Значение Гейне в поэзии – историко-литературное и эстетическое. Первое заключается в его отношении к романтической школе, под влиянием которой (как мы видели в биографии) он вырос и развился и против которой выступил потом победоносным бойцом, сделав основным элементом своего творчества человечество, в полную противоположность романтикам, строившим все – особенно в последние годы – на рыцарстве и монашестве или феодализме и иерархии… Гейне, таким образом, открыл совершенно новую школу в немецкой поэзии, и заслугу его в этом отношении очень хорошо определил известный критик Готшаль. Указав на то, что в тогдашней поэзии «господствовали больше духи, чем дух», критик замечает:
«Гейне же был истинный рыцарь духа – и если он вызывал на свет свои лирические произведения, то не требовал ни от кого никакой серьезной веры в них, ибо то были расплывавшиеся туманные образы… Часто в те минуты, как он давал волю кипевшим в нем чувствам, на пути ему попадались слащавые эпигоны романтизма, портя ему мечтательное выражение его внутренних страданий, и тогда он осмеивал самого себя, современную эпоху и литературу, переходил из чудесно мелодических аккордов в резкие диссонансы для того, чтобы они не вторили сентиментальной плаксивости тогдашних поэтов.
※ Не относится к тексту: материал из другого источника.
(** * PDFDocument: the reference store, the page buffer and the finalisation
    state machine of [lib/document.js].

    The development is a shallow embedding of the [PDFDocument] class: the
    fields of [this] become a record, every method becomes a computation in a
    small state-and-exception monad over that record, and the byte sink
    ([stream.Readable.push]) becomes the list of pushed chunks. *)

From Stdlib Require Import ZArith Lia Ascii String Sorted.
From stdpp Require Import base tactics option list numbers strings pretty gmap.

Local Open Scope Z_scope.

(** ** JavaScript values *)

(** The line feed character, written ['\n'] in the source. *)
Definition LF : string := String "010"%char EmptyString.

(** A Node [Buffer] is a sequence of bytes. *)
Definition Buffer : Type := list Byte.byte.

(** [Buffer.from(s, 'binary')]: one byte per character. *)
Definition Buffer_from_binary (s : string) : Buffer := list_byte_of_string s.

(** [s.slice(-k)]: the last [k] characters of [s] (all of [s] when it is
    shorter). *)
Fixpoint string_drop (n : nat) (s : string) : string :=
  match n, s with
  | O, _ => s
  | S n', String _ s' => string_drop n' s'
  | S _, EmptyString => EmptyString
  end.

Definition slice_last (k : nat) (s : string) : string :=
  string_drop (String.length s - k) s.

(** Dynamically typed values as they occur in option bags, destination
    arguments and dictionary payloads.  Numbers are integer valued; an
    indirect reference is named by its object id; [JStringObj] is a
    [new String(...)] wrapper, [JDate] a [Date] given by its time value. *)
#[local] Unset Elimination Schemes.
Inductive jsval : Type :=
  | JUndefined
  | JNull
  | JBool (b : bool)
  | JNum (n : Z)
  | JNaN
  | JStr (s : string)
  | JStringObj (s : string)
  | JDate (t : Z)
  | JRef (i : Z)
  | JArr (l : list jsval)
  | JObj (fields : list (string * jsval)).
#[local] Set Elimination Schemes.

(** The value kept in a slot of [_offsets] and in [ref.offset]: [undefined]
    (never assigned, or a hole of the array), [null] (the placeholder pushed
    by [ref]) or a number. *)
Inductive jsoffset : Type :=
  | off_undefined
  | off_null
  | off_number (n : Z).

(** Template-literal conversion [`${offset}`]. *)
Definition jsoffset_toString (o : jsoffset) : string :=
  match o with
  | off_undefined => "undefined"
  | off_null => "null"
  | off_number n => pretty n
  end.

(** [arr[i] = v] on a JavaScript array: an index inside the array replaces
    the element, an index past the end extends the array with holes, and a
    negative index only adds a property, leaving the elements as they are. *)
Definition array_set {A : Type} (hole : A) (arr : list A) (i : Z) (v : A) : list A :=
  if i <? 0 then arr
  else
    let k := Z.to_nat i in
    if (k <? length arr)%nat then <[k := v]> arr
    else arr ++ replicate (k - length arr) hole ++ [v].

(** ** The objects of the document *)

(** Thrown values. *)
Inductive JSError : Type :=
  | Error (message : string)
  | TypeError (message : string).

(** [this.version]: the switch of the constructor assigns one of five number
    literals. *)
Inductive PDFVersion : Type := v1_3 | v1_4 | v1_5 | v1_6 | v1_7.

(** [`${this.version}`]. *)
Definition PDFVersion_toString (v : PDFVersion) : string :=
  match v with
  | v1_3 => "1.3" | v1_4 => "1.4" | v1_5 => "1.5" | v1_6 => "1.6" | v1_7 => "1.7"
  end.

Record Margins : Type := { m_top : Z; m_left : Z; m_bottom : Z; m_right : Z }.

(** The part of an option bag that a page reads: its size (width, height)
    and its margins. *)
Record PageOptions : Type := { size : Z * Z; margin : Margins }.

(** The option bag handed to the constructor.  [None] stands for a key that
    is absent ([undefined]); [bufferPages] and [displayTitle] are only tested
    for truthiness. *)
Module Options.
Record t : Type := {
  pdfVersion : jsval;
  compress : option bool;
  bufferPages : bool;
  autoFirstPage : jsval;
  lang : option string;
  displayTitle : bool;
  info : option (list (string * jsval));
  password : option string;
  page : PageOptions
}.
End Options.

(** A [PDFReference] object: its object id, its payload as last seen by the
    document, and [ref.offset], unset until the reference is serialised. *)
Record PDFReference : Type := { id : Z; data : jsval; offset : jsoffset }.

Definition with_data (v : jsval) (r : PDFReference) : PDFReference :=
  {| id := id r; data := v; offset := offset r |}.

Definition with_offset (o : jsoffset) (r : PDFReference) : PDFReference :=
  {| id := id r; data := data r; offset := o |}.

(** A [PDFPage] object as far as the document reads it. *)
Record PDFPage : Type := {
  dictionary : PDFReference;
  content : PDFReference;
  width : Z;
  height : Z;
  margins : Margins
}.

(** A [PDFSecurity] object: the document only reads its [dictionary]. *)
Module PDFSecurity.
Record t : Type := { dictionary : PDFReference }.
End PDFSecurity.

(** [this._root.data]: the payload of the catalog. *)
Record Catalog : Type := {
  Pages : PDFReference;
  Names : PDFReference;
  Lang : option string;
  ViewerPreferences : option PDFReference
}.

(** [this._root.data.Pages.data]: the payload of the page tree root. *)
Record PagesData : Type := { Count : Z; Kids : list PDFReference }.

(** [this._root.data.Names.data]: the payload of the names dictionary.  A
    name tree is a finite map from names to values; the trees of embedded
    files and of scripts are absent until their first entry is added. *)
Record NamesData : Type := {
  Dests : gmap string jsval;
  EmbeddedFiles : option (gmap string jsval);
  JavaScript : option (gmap string jsval)
}.

(** What [this.push] received: a chunk of bytes, or [null] which closes
    the stream. *)
Inductive push_arg : Type :=
  | Chunk (b : Buffer)
  | EndOfStream.

(** What [_write] receives: a string, or a [Buffer]. *)
Inductive write_arg : Type :=
  | Str (s : string)
  | Buf (b : Buffer).

(** The fields of [this].  [_root_data], [Pages_data] and [Names_data] are
    the live payloads reached as [this._root.data], [this._root.data.Pages.data]
    and [this._root.data.Names.data]; [_info_data] is [this._info.data];
    [pushed] is everything handed to [this.push], oldest first. *)
Record PDFDocument : Type := {
  options : Options.t;
  version : PDFVersion;
  compress : bool;
  _pageBuffer : list PDFPage;
  _pageBufferStart : Z;
  _offsets : list jsoffset;
  _waiting : Z;
  _ended : bool;
  _offset : Z;
  pushed : list push_arg;
  _root : PDFReference;
  _root_data : Catalog;
  Pages_data : PagesData;
  Names_data : NamesData;
  page : option PDFPage;
  info : list (string * jsval);
  _info : option PDFReference;
  _info_data : list (string * PDFReference);
  _id : string;
  _security : option PDFSecurity.t;
  x : Z;
  y : Z
}.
Этими внутренними и внешними причинами оправдывается и объясняется успех гейневской поэзии при самом ее начале: она обозначает собою ступень в самосознании немецкого духа, который мужественно вырывается из пустых сетований любви и существования в мире фантастических грез, издеваясь над тем и другим. Нужен был такой оригинальный и самостоятельный талант, как гейневский, чтобы придавать осмеиваемому ощущению такую увлекательную прелесть, самой насмешке – такую аттическую грацию… Важное историко-литературное значение этих песен Гейне не может подлежать сомнению: они обозначают собою уничтожение романтизма, и с ними начинается эра новой немецкой поэзии».